What's genuinely better

  • CI signal is honest now. No --retries=1. Type checking covers restapi/. Cleanup failures log instead of vanishing. The cost of seeing "green" is now closer to the value of seeing green.
  • Type asymmetry has shrunk. ~50% of REST operations return Pydantic models instead of dict. The pattern is established and reproducible — Phase 2.3 is a rollout, not a design problem.
  • The discouraged Playwright pattern is gone. No networkidle in page_objects/. Project memory and the actual base class now agree.

What still needs attention

  • The auth provider race (C5) is a latent bug. It's invisible in single-threaded runs but every push toward parallelisation makes it more dangerous. Worth fixing before adding pytest-xdist.
  • Two new silent-failure patterns surfaced. tests/restapi/store/test_store.py:46 and tests/restapi/search/test_search.py:113 show the C6 lesson didn't fully propagate to test bodies. A ruff rule banning except Exception: pass outside whitelisted files would catch the next one.
  • The autouse chain and conftest split (S13–S15) is the largest remaining structural cleanup. It's been deferred twice now. Recommend bundling 5.1 + 5.2 + 5.4 from the improvement plan into one feature branch.
  • Pattern enforcement is still manual. No ruff, no pre-commit beyond black. Every convention from .claude/skills/ survives by author discipline only.

Trajectory

Net-improving, faster than the previous cadence.
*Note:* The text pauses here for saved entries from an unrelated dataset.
Definition two_racks : DistributeBinding :=
  mkDistribute "equal_split" [demo_rack "rack_1"; demo_rack "rack_2"] None
    None None None None None None None None None None None None None.

Definition module_power : CommandSource :=
  mkCommandSource "set" "active_power" "watts" (Distribute two_racks).

Definition two_rack_commands : gmap string (gmap string CommandSource) :=
  {["module_1"%string := {["set_power"%string := module_power]};
    "rack_1"%string := {["set_power"%string := rack_power "rack_1"]};
    "rack_2"%string := {["set_power"%string := rack_power "rack_2"]}]}.

Definition two_rack_spec : AsyncApiSpec := mkSpec "v1" ∅ two_rack_commands ∅ ∅ ∅.

(** The site has no SunSpec device: nothing answers, and no word is kept. *)
#[export] Instance demo_rodbus : Rodbus DemoSite := {
  full_pki _ _ _ _ w := (Ok (), w); enable _ w := (false, w);
  address_range_ok _ _ := true; write_multiple_ok _ _ := true;
  read_once _ _ _ _ _ w := (Err (OtherError "down"), w); write_once _ _ _ _ _ w := (Err (OtherError "down"), w);
}.
#[export] Instance demo_sessions : SessionCache DemoSite := { sessions _ := ∅; set_sessions _ w := w }.
#[export] Instance demo_sunspec : SunspecState DemoSite := {
  models_cache _ := ∅; set_models_cache _ w := w; words _ := ∅; set_words _ w := w;
}.

Definition demo_step : Gateway DemoSite → Event → option (Gateway DemoSite) :=
  step (λ _ _, None) (λ _, None) demo_hash demo_frame_of demo_order demo_gateway_config (λ _, true) 10.

Definition demo_run_events : Gateway DemoSite → list Event → option (Gateway DemoSite) :=
  run (λ _ _, None) (λ _, None) demo_hash demo_frame_of demo_order demo_gateway_config (λ _, true) 10.

Definition demo_boot (locked : gset string) : option (Gateway DemoSite) :=
  boot (λ _ _, None) (λ _, None) demo_gateway_config two_rack_spec locked (seconds 9) demo_w0.

Definition demo_reachable : Gateway DemoSite → Prop :=
  reachable (λ _ _, None) (λ _, None) demo_hash demo_frame_of demo_order demo_gateway_config (λ _, true)
    10.

(** Both racks report, and the operator asks for 1000 W. *)
Definition sample_doc_of (v : Value) : option Value := Some (VObject [("value"%string, v)]).

Definition rack_message (rack quantity unit : string) (v : Value) : Event :=
  Message (measurement_topic "s1" rack quantity unit) (sample_doc_of v) None (seconds 9).

Definition racks_report : list Event :=
  [rack_message "rack_1" "operating_state" "none" (VString "DISCHARGING");
   rack_message "rack_1" "state_of_charge" "percent" (VInt 80);
   rack_message "rack_2" "operating_state" "none" (VString "DISCHARGING");
   rack_message "rack_2" "state_of_charge" "percent" (VInt 80)].

Definition module_command (v : Z) : Event :=
  Message (command_topic "s1" "module_1" "set" "active_power" "watts") None
    (Some (mkFrame "t" (of_Z v) "cmd-1")) (seconds 10).

Definition loto_beacon : Event := Message "system/loto_changed" None None (seconds 10).

Definition begin_tick : Event := EnvelopeBegin 0 (seconds 10).

(** A message and the steps of its command to [n] racks, uninterrupted: the
    request is recorded, the writes are planned, each rack is written, and the
    command is answered. *)
Definition answered (n : nat) (e : Event) : list Event := e :: replicate (3 + n) (CommandNext (seconds 10)).

Definition writes_of (g : option (Gateway DemoSite)) : list (string * f64) :=
  match g with Some g => site_writes (g_world g) | None => [] end.

Definition scenario (locked : gset string) (es : list Event) : option (Gateway DemoSite) :=
  g ← demo_boot locked; demo_run_events g es.

(** The command and the tick each write both racks; with rack_1 locked out
    they write rack_2 alone. *)
Example two_rack_scenarios :
  writes_of (scenario ∅ (racks_report ++ answered 2 (module_command 1000) ++ [begin_tick; EnvelopeWrite 0; EnvelopeWrite 0;
    EnvelopeLand 0 (seconds 10)])) =
    [("rack_1", of_Z 500); ("rack_2", of_Z 500); ("rack_1", of_Z 500); ("rack_2", of_Z 500)]%string ∧
  writes_of (scenario {["rack_1"%string]} (racks_report ++ answered 1 (module_command 1000) ++ [begin_tick; EnvelopeWrite 0;
    EnvelopeLand 0 (seconds 10)])) = [("rack_2", of_Z 1000); ("rack_2", of_Z 1000)]%string.
Proof. split; by vm_compute. Qed.

(** A tick lands between the writes of a command's two racks: it steers them to
    the request the command has recorded, and the command goes on with rack_2. *)
Example tick_between_two_racks :
  writes_of (scenario ∅ (racks_report ++ [module_command 1000; CommandNext (seconds 10); CommandNext (seconds 10);
    CommandNext (seconds 10)] ++ [begin_tick; EnvelopeWrite 0; EnvelopeWrite 0; EnvelopeLand 0 (seconds 10)] ++
    [CommandNext (seconds 10); CommandNext (seconds 10)])) =
    [("rack_1", of_Z 500); ("rack_1", of_Z 500); ("rack_2", of_Z 500); ("rack_2", of_Z 500)]%string.
Proof. by vm_compute. Qed.

Lemma demo_reachable_run g es g' : demo_reachable g → demo_run_events g es = Some g' → demo_reachable g'.
Proof. apply reachable_run. Qed.

Lemma scenario_reachable locked es g : scenario locked es = Some g → demo_reachable g.
Proof.
  unfold scenario. destruct (demo_boot locked) as [g0|] eqn:Hb; [|done].
  apply demo_reachable_run. by eapply reach_boot.
Qed.

(** A projection of a scenario's end is evaluated on its events. *)
Lemma scenario_view {A} (f : Gateway DemoSite → A) locked es g a :
  scenario locked es = Some g → f <$> scenario locked es = Some a → f g = a.
Proof. intros -> Ha. by injection Ha. Qed.

(** A new topology asks for mutual TLS, and the gateway has no credentials:
    the tasks of the spec in force start again. *)
Definition tls_spec : AsyncApiSpec :=
  mkSpec "v2" ∅ two_rack_commands ∅ {["rack_1"%string := TlsMutual "CN=rack_1"]} ∅.

Definition refused_topology : list Event :=
  [Message "system/topology_changed" None None 0; Cancel; Reconcile (Ok tls_spec) 0].

Lemma topology_is_the_accepted_spec_witness :
  match scenario ∅ refused_topology with
  | Some g =>
      spec_version (g_spec g) = "v1"%string ∧ g_channels g = device_channels (g_spec g) ∧
      length (g_envelopes g) = 1%nat
  | None => False
  end.
Proof.
  apply when_some; [by vm_compute|]. intros g Hg.
  destruct (topology_is_the_accepted_spec (λ _ _, None) (λ _, None) demo_hash demo_frame_of demo_order
    demo_gateway_config (λ _, true) 10 g (scenario_reachable _ _ _ Hg)) as (Hts & He & _ & _ & _ & Hc & _).
  pose proof (scenario_view (λ g, spec_version (g_spec g)) _ _ g "v1"%string Hg ltac:(by vm_compute)) as Hv.
  pose proof (scenario_view (λ g, length (ts_envelopes (g_tasks g))) _ _ g 1%nat Hg ltac:(by vm_compute)) as Hl.
  pose proof (scenario_view g_reconciling _ _ g None Hg ltac:(by vm_compute)) as Hr.
  cbn beta in Hv, Hl. rewrite Hr in Hc.
  split; [done|]. split; [apply Hc|]. by rewrite <- Hl, <- He, length_fmap.
Defined.
(** Modelled from the spec: the missing [itemIsActive(id) -> bool],
    "store item is currently active". *)
Definition itemIsActive (s : M2AStore) (nodeId : UUID) : bool :=
  from_option active false (s !! nodeId).

(** Modelled from the spec: the missing [itemIsNew(id) -> bool], "the
    underlying record has never been persisted". *)
Definition itemIsNew (s : M2AStore) (nodeId : UUID) : bool :=
  from_option isNew false (s !! nodeId).

(** Modelled from the spec: the missing [itemFromDifferentEditor], "the
    store item is currently owned by a different editor field than this
    one". *)
Definition itemFromDifferentEditor (s : M2AStore) (nodeId : UUID)
    (editorField : Field) : bool :=
  from_option (λ it, bool_decide (field it ≠ editorField)) false (s !! nodeId).

(** Modelled from the spec: the missing [activateItem], "mark the store
    item active again". *)
Definition activateItem (nodeId : UUID) (s : M2AStore) : M2AStore :=
  alter (λ it, {| item := item it; edits := edits it; active := true;
                  isNew := isNew it; field := field it |}) nodeId s.

(** Modelled from the spec: the missing [setField], "reassign its
    ownership to this field in the store". *)
Definition setField (nodeId : UUID) (editorField : Field) (s : M2AStore)
  : M2AStore :=
  alter (λ it, {| item := item it; edits := edits it; active := active it;
                  isNew := isNew it; field := editorField |}) nodeId s.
Three meaningful PRs in two days closed one full visibility cluster and started the architectural one. The risk going forward is that the visible wins (typing coverage, extra="forbid" flip) crowd out the less glamorous but high-value cleanups (C5, autouse split, ruff). Pacing those in alongside C3 rollout would prevent that.

Bottom line

Grade: B+ / A−. The project is no longer hiding what's broken; what remains is the work of finishing started initiatives and closing the autouse hygiene gap. The single highest-leverage change now is C5 (single-file race fix; gates safe parallelism) followed by completing C3 + flipping N2/S21 to extra="forbid" (the architectural win the project has been climbing toward).